Lemma gwalk_replacing t :
  ∀ fuel, depth t ≤ fuel →
  ∀ v p i tr (h : gmap addr node) (g : G),
    tagOf <$> h = tagOf <$> h0 →
    repr h t = true → NoDup (preorder t) → p ∉ preorder t →
    validSlot h p i →
    ∃ r log h' g',
      gwalk (backrefStep (scripted script)) fuel v (rootOf t) p i
        (tr, (h, g)) = (r, (tr ++ log, (h', g')))
      ∧ sameBut (preorder t) p i h h'
      ∧ (r = Panic InvalidReplacement
         ∨ (r = Ok tt
            ∧ log = (walkT (scriptAnswer script h0) v p i t g).1
            ∧ g' = (walkT (scriptAnswer script h0) v p i t g).2)).
Proof.
  induction t as [a kids IH] using tree_kids_ind.
  intros fuel Hf v p i tr h g Ht0 Hr Hnd Hp Hv.
  destruct fuel as [|fuel]; [simpl in Hf; lia|].
  pose proof Hr as Hr0.
  apply repr_inv in Hr as (c & Ha & Hc & Hkids).
  simpl in Hnd, Hp. apply NoDup_cons in Hnd as [Hroot Hndk].
  assert (Hpa : p ≠ ptr a).
  { intros ->. apply Hp, elem_of_cons. by left. }
  assert (Hpk : p ∉ flat_map preorder kids).
  { intros Hin. apply Hp, elem_of_cons. by right. }
  cbn [gwalk rootOf walkT fst snd].
  destruct (scripted_step_cases v (ptr a) p i (h, g) Ht0 Hv)
    as (Hsb & Hg & Hres).
  destruct (backrefStep (scripted script) v (ptr a) p i (h, g))
    as [r0 [h1 g1]]; cbn [fst snd] in Hsb, Hg, Hres. subst g1.
  destruct Hres as [->| ->].
  { exists (Panic InvalidReplacement), [ptr a], h1,
      (scriptAnswer script h0 v (ptr a) p i g).2.
    split_and!; [done| |by left].
    by apply (sameBut_subtree _ _ _ h h1 h1). }
  destruct (scriptAnswer script h0 v (ptr a) p i g) as [[w|] g1];
    cbn [fst snd].
  2:{ exists (Ok tt), [ptr a], h1, g1. split_and!; [done| |by right].
      by apply (sameBut_subtree _ _ _ h h1 h1). }
  assert (Ht1 : tagOf <$> h1 = tagOf <$> h0).
  { destruct Hsb as (Ht1 & _). by rewrite Ht1. }
  assert (Hag : ∀ x, ptr x ∈ ptr a :: flat_map preorder kids →
                     h1 !! x = h !! x).
  { intros x Hx. destruct Hsb as (_ & Ho & _). apply Ho.
    - by intros ?%elem_of_nil.
    - intros ->. by apply Hp. }
  assert (Ha1 : h1 !! a = Some c).
  { rewrite Hag; [done|]. apply elem_of_cons. by left. }
  assert (Hkids1 : Forall (λ k, repr h1 k = true) kids).
  { rewrite Forall_forall in Hkids. apply Forall_forall. intros k Hk.
    apply (repr_agree h); [|by apply Hkids]. intros x Hx. apply Hag.
    apply elem_of_cons. right. apply elem_of_flat_map. eauto. }
  destruct (NoDup_flat_map_parts _ _ Hndk) as [Hndkid _].
  assert (Hbody : ∀ k, k ∈ kids → ∀ j tr1 (hj : gmap addr node) (gj : G),
            tagOf <$> hj = tagOf <$> h1 →
            repr hj k = true → validSlot hj (ptr a) j →
            ∃ r log h' g',
              gwalk (backrefStep (scripted script)) fuel w (rootOf k)
                (ptr a) j (tr1, (hj, gj)) = (r, (tr1 ++ log, (h', g')))
              ∧ sameBut (preorder k) (ptr a) j hj h'
              ∧ (r = Panic InvalidReplacement
                 ∨ (r = Ok tt
                    ∧ log = (walkT (scriptAnswer script h0) w (ptr a) j k
                               gj).1
                    ∧ g' = (walkT (scriptAnswer script h0) w (ptr a) j k
                              gj).2))).
  { intros k Hk j tr1 hj gj Htj Hrk Hvk. rewrite Forall_forall in IH.
    apply IH; [done| |by rewrite Htj|done|by apply Hndkid| |done].
    - pose proof (depth_kid k kids Hk). simpl in Hf. lia.
    - intros Hin. apply Hroot. apply elem_of_flat_map. eauto. }
  rewrite Ha1. unfold childrenOf in Hc.
  destruct (shapeOf c) as [e|sel s| |] eqn:Hshape; [| | |done].
  - destruct kids as [|k [|]]; simplify_eq/=.
    assert (Hk : k ∈ [k]) by (apply elem_of_cons; by left).
    destruct (Hbody k Hk 0 (tr ++ [ptr a]) h1 g1 eq_refl)
      as (r & log & h2 & g2 & Hw & Hsb2 & Hres).
    { by apply Forall_inv in Hkids1. }
    { exists c, [rootOf k]. unfold childrenOf. rewrite Hshape.
      split_and!; [done..|simpl; lia]. }
    rewrite Hw. exists r, (ptr a :: log), h2, g2.
    split_and!; [by rewrite <- app_assoc| |].
    + destruct Hsb2 as (Ht2 & Ho2 & _).
      apply (sameBut_subtree _ _ _ h h1 h2); [done..|].
      intros x Hx. apply Ho2.
      * intros Hin. apply Hx, elem_of_cons. right. apply elem_of_app.
        by left.
      * intros [= ->]. apply Hx, elem_of_cons. by left.
    + destruct Hres as [->|(-> & -> & ->)]; [by left|right].
      by rewrite app_nil_r.
  - simplify_eq/=.
    destruct (rangeFrom_replacing
                (λ e0 j, gwalk (backrefStep (scripted script)) fuel w e0
                           (ptr a) j)
                (λ j k, walkT (scriptAnswer script h0) w (ptr a) j k)
                sel a c (map rootOf kids) kids h1 Ha1 Hshape
                eq_refl Hndk Hroot Hkids1 Hbody kids [] eq_refl
                (tr ++ [ptr a]) h1 g1 eq_refl)
      as (r & log & h2 & g2 & Hw & Ht2 & Ho2 & Hres); [done..|].
    simpl in Hw, Hres. rewrite Hw. exists r, (ptr a :: log), h2, g2.
    split_and!; [by rewrite <- app_assoc| |].
    + apply (sameBut_subtree _ _ _ h h1 h2); [done..|].
      intros x Hx. apply Ho2.
      * intros Hin. apply Hx, elem_of_cons. by right.
      * intros ->. apply Hx, elem_of_cons. by left.
    + destruct Hres as [->|(-> & -> & ->)]; [by left|by right].
  - destruct kids; simplify_eq/=.
    exists (Ok tt), [ptr a], h1, g1. split_and!; [done| |by right].
    by apply (sameBut_subtree _ _ _ h h1 h1).
Qed.
End replacing.

(** X10: replacing nodes does not redirect the walk that does it.  Take a
    tree with distinct nodes and a visitor that writes the tree through
    its replacer only (any number of calls, any expressions) and whose
    continuation and next state depend on the heap through the kinds of
    its nodes at most, so not on what the replacements install; they may
    depend on the visitor's state.  Then [Walk] either returns or fails
    with the invalid-replacement fault (a non-Rule written to a slot of a
    Grammar).  If it returns, its visits and final state are those of the
    tree as it was when the walk started, in pre-order and pruned where
    the visitor stops: never a node that was installed during the walk.
    In both cases, the cells outside the tree are left as they were, and
    every cell keeps its kind and its number of children. *)
Theorem replacing_never_redirects_the_walk {V G : Type}
    (script : V → Expression → gmap addr node → G
                → list Expression * option V * G)
    (h : gmap addr node) :
  (∀ v e (h1 : gmap addr node) g,
     tagOf <$> h1 = tagOf <$> h →
     (script v e h1 g).1.2 = (script v e h g).1.2
     ∧ (script v e h1 g).2 = (script v e h g).2) →
  ∀ t, repr h t = true → NoDup (preorder t) →
  ∀ fuel, depth t ≤ fuel →
  ∀ v tr (g : G), ∃ r log h' g',
    BackrefWalk.Walk (scripted script) fuel v (rootOf t) (tr, (h, g))
      = (r, (tr ++ log, (h', g')))
    ∧ (∀ a, ptr a ∉ preorder t → h' !! a = h !! a)
    ∧ tagOf <$> h' = tagOf <$> h
    ∧ (r = Panic InvalidReplacement
       ∨ (r = Ok tt
          ∧ log = (walkT (scriptAnswer script h) v nilExpr 0 t g).1
          ∧ g' = (walkT (scriptAnswer script h) v nilExpr 0 t g).2)).
Proof.
  intros Hkinds t Hr Hnd fuel Hf v tr g.
  unfold BackrefWalk.Walk. rewrite walk0_gwalk.
  destruct (gwalk_replacing script h Hkinds t fuel Hf v nilExpr 0 tr h g
              eq_refl Hr Hnd) as (r & log & h' & g' & Hw & Hsb & Hres);
    [|done|].
  { destruct t as [a kids]. simpl. intros [Hx|Hx]%elem_of_cons; [done|].
    apply elem_of_flat_map in Hx as (k & _ & Hx). revert Hx. clear.
    induction k as [b ks IHk] using tree_kids_ind. simpl.
    intros [Hx|Hx]%elem_of_cons; [done|].
    apply elem_of_flat_map in Hx as (k' & Hk' & Hx).
    rewrite Forall_forall in IHk. by apply (IHk k'). }
  exists r, log, h', g'. destruct Hsb as (Ht & Ho & _).
  split_and!; [done| |done..]. intros a Ha. by apply Ho.
Qed.

Lemma replacing_never_redirects_the_walk_witness :
  ∃ r log h' g',
    BackrefWalk.Walk (scripted (twiceScript (ptr 1) (ptr 9))) 5 tt (ptr 0)
      ([], (heapGrammar, 0)) = (r, ([] ++ log, (h', g')))
    ∧ (∀ a, ptr a ∉ preorder treeGrammar → h' !! a = heapGrammar !! a)
    ∧ tagOf <$> h' = tagOf <$> heapGrammar
    ∧ (r = Panic InvalidReplacement
       ∨ (r = Ok tt
          ∧ log = (walkT (scriptAnswer (twiceScript (ptr 1) (ptr 9))
                            heapGrammar) tt nilExpr 0 treeGrammar 0).1
          ∧ g' = (walkT (scriptAnswer (twiceScript (ptr 1) (ptr 9))
                           heapGrammar) tt nilExpr 0 treeGrammar 0).2)).
Proof.
  apply (replacing_never_redirects_the_walk (twiceScript (ptr 1) (ptr 9))
           heapGrammar
           ltac:(intros v e h1 g Ht; unfold twiceScript;
                 destruct e as [|a]; [done|];
                 assert (Hr : tagOf <$> h1 !! a = tagOf <$> heapGrammar !! a)
                   by (by rewrite <- !lookup_fmap, Ht);
                 destruct (h1 !! a) as [[]|], (heapGrammar !! a) as [[]|];
                 simpl in Hr; try discriminate Hr; done)
           treeGrammar ltac:(vm_compute; reflexivity)
           ltac:(apply (bool_decide_unpack _); vm_compute; exact I)
           5 ltac:(vm_compute; lia) tt [] 0).
Defined.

────

**What is being asked:** When a line among the entries above contains "they", copy it.

**Response to this exercise:**
    its nodes at most, so not on what the replacements install; they may
    In both cases, the cells outside the tree are left as they were, and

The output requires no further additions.